[Stored data]
=======

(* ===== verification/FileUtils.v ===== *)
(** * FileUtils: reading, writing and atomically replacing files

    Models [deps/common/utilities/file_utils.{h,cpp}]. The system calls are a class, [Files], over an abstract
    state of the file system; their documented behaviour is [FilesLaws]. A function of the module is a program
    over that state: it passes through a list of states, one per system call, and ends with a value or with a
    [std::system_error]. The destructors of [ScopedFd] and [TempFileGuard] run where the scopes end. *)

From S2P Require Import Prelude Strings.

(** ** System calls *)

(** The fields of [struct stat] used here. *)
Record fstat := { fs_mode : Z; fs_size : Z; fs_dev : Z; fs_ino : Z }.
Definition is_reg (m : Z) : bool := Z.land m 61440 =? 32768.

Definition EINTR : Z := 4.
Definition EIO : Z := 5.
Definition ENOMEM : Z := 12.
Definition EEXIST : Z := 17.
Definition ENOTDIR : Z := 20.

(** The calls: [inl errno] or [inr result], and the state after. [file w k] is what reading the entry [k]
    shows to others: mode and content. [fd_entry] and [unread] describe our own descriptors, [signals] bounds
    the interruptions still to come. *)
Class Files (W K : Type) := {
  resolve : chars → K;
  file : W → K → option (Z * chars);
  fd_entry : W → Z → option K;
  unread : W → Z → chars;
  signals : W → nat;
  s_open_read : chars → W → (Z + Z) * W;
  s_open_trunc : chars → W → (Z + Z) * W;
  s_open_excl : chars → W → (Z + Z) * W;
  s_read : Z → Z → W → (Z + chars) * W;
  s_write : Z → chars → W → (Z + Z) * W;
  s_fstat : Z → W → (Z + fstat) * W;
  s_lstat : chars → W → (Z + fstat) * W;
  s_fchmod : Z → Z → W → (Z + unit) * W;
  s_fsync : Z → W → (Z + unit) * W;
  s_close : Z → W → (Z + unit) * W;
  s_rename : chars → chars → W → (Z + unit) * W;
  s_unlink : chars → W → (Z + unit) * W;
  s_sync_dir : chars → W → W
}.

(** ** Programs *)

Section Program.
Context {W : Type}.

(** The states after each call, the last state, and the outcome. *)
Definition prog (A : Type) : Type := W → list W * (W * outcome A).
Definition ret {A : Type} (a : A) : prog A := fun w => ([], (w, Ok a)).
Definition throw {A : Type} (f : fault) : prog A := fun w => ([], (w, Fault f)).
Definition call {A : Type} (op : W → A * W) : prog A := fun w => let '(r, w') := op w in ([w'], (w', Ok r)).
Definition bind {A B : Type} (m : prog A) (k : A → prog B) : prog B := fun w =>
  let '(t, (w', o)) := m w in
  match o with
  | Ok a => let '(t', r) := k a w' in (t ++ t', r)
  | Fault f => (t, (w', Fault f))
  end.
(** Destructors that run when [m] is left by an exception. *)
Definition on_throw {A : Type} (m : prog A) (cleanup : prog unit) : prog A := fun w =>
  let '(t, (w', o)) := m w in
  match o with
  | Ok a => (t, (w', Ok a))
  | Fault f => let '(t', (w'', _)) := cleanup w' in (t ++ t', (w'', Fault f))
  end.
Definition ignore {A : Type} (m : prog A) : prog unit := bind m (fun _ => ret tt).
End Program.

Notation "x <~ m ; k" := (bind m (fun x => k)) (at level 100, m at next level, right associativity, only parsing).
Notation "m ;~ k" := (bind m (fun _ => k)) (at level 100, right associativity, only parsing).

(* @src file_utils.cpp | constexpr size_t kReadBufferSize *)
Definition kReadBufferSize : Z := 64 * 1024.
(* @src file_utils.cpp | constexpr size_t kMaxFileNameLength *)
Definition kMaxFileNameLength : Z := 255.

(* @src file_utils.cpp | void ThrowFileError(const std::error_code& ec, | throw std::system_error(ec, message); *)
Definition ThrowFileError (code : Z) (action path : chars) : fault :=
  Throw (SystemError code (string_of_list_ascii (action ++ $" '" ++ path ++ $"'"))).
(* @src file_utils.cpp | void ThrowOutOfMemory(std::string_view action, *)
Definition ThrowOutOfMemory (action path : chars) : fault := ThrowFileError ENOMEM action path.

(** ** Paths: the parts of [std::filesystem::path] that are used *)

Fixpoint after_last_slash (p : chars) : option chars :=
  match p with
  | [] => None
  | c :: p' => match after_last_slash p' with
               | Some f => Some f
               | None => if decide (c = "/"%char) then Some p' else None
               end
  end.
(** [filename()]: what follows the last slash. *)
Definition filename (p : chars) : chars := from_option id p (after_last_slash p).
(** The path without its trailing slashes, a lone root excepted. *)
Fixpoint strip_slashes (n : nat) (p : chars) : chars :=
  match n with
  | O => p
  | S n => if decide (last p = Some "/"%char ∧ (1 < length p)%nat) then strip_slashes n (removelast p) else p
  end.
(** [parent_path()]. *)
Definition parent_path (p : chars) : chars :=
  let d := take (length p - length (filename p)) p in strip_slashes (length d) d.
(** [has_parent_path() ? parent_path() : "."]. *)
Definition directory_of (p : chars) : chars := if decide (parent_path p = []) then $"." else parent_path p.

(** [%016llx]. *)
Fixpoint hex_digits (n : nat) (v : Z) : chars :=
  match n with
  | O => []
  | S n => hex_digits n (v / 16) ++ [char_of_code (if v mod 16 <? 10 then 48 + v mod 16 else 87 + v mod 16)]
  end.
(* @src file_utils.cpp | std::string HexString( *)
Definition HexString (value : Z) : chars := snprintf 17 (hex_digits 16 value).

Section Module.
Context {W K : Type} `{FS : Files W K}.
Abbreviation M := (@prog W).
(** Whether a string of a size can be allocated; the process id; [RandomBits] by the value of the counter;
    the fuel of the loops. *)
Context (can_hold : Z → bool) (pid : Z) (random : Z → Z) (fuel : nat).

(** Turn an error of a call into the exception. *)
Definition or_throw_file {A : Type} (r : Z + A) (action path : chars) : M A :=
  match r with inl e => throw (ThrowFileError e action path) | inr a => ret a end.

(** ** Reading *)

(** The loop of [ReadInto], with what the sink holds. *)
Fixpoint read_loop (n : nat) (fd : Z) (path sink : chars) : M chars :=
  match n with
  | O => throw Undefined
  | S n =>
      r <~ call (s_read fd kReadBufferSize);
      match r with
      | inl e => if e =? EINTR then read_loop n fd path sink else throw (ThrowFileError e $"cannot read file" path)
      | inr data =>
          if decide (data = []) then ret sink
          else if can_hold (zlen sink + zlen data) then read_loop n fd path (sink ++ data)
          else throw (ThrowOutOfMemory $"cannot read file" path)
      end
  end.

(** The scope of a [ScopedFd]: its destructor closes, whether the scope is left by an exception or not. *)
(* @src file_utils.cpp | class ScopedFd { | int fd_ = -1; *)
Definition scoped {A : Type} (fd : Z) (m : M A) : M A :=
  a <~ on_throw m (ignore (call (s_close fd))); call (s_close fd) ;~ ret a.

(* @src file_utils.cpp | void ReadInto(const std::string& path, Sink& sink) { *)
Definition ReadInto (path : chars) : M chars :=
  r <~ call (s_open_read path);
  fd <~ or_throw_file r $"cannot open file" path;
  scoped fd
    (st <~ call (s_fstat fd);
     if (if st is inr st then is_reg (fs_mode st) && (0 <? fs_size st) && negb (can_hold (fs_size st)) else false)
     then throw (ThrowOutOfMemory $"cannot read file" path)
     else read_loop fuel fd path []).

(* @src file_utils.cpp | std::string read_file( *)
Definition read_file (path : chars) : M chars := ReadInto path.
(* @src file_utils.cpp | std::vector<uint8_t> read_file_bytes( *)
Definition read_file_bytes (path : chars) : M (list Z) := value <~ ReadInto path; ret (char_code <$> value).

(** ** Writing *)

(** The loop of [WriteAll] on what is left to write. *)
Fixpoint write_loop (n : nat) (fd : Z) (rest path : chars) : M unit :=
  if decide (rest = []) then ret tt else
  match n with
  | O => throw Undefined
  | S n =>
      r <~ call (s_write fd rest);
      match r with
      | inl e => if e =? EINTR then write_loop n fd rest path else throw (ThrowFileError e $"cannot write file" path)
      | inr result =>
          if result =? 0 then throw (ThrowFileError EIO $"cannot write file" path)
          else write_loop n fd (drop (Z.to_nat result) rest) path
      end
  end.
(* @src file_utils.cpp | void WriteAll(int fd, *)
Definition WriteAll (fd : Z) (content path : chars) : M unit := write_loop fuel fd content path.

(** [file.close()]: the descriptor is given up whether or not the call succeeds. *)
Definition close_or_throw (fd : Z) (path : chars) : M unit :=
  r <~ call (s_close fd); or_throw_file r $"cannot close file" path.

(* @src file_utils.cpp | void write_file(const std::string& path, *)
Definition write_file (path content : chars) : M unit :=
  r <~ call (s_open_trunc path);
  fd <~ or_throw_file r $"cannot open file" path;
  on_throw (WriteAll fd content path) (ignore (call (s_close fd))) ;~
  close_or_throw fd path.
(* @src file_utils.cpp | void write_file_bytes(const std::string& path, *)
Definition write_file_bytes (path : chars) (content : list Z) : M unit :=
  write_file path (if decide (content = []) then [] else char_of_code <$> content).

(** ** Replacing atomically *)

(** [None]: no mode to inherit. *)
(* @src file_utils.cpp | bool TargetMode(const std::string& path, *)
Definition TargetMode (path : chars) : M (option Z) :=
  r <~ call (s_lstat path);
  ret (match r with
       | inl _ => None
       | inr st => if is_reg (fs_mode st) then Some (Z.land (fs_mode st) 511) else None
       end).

=======

Retype exactly the lines from the start of the entries through the one with "(w, Fault f))."; include both ends.

(* ===== verification/FileUtils.v ===== *)
(** * FileUtils: reading, writing and atomically replacing files

    Models [deps/common/utilities/file_utils.{h,cpp}]. The system calls are a class, [Files], over an abstract
    state of the file system; their documented behaviour is [FilesLaws]. A function of the module is a program
    over that state: it passes through a list of states, one per system call, and ends with a value or with a
    [std::system_error]. The destructors of [ScopedFd] and [TempFileGuard] run where the scopes end. *)

From S2P Require Import Prelude Strings.

(** ** System calls *)

(** The fields of [struct stat] used here. *)
Record fstat := { fs_mode : Z; fs_size : Z; fs_dev : Z; fs_ino : Z }.
Definition is_reg (m : Z) : bool := Z.land m 61440 =? 32768.

Definition EINTR : Z := 4.
Definition EIO : Z := 5.
Definition ENOMEM : Z := 12.
Definition EEXIST : Z := 17.
Definition ENOTDIR : Z := 20.

(** The calls: [inl errno] or [inr result], and the state after. [file w k] is what reading the entry [k]
    shows to others: mode and content. [fd_entry] and [unread] describe our own descriptors, [signals] bounds
    the interruptions still to come. *)
Class Files (W K : Type) := {
  resolve : chars → K;
  file : W → K → option (Z * chars);
  fd_entry : W → Z → option K;
  unread : W → Z → chars;
  signals : W → nat;
  s_open_read : chars → W → (Z + Z) * W;
  s_open_trunc : chars → W → (Z + Z) * W;
  s_open_excl : chars → W → (Z + Z) * W;
  s_read : Z → Z → W → (Z + chars) * W;
  s_write : Z → chars → W → (Z + Z) * W;
  s_fstat : Z → W → (Z + fstat) * W;
  s_lstat : chars → W → (Z + fstat) * W;
  s_fchmod : Z → Z → W → (Z + unit) * W;
  s_fsync : Z → W → (Z + unit) * W;
  s_close : Z → W → (Z + unit) * W;
  s_rename : chars → chars → W → (Z + unit) * W;
  s_unlink : chars → W → (Z + unit) * W;
  s_sync_dir : chars → W → W
}.

(** ** Programs *)

Section Program.
Context {W : Type}.

(** The states after each call, the last state, and the outcome. *)
Definition prog (A : Type) : Type := W → list W * (W * outcome A).
Definition ret {A : Type} (a : A) : prog A := fun w => ([], (w, Ok a)).
Definition throw {A : Type} (f : fault) : prog A := fun w => ([], (w, Fault f)).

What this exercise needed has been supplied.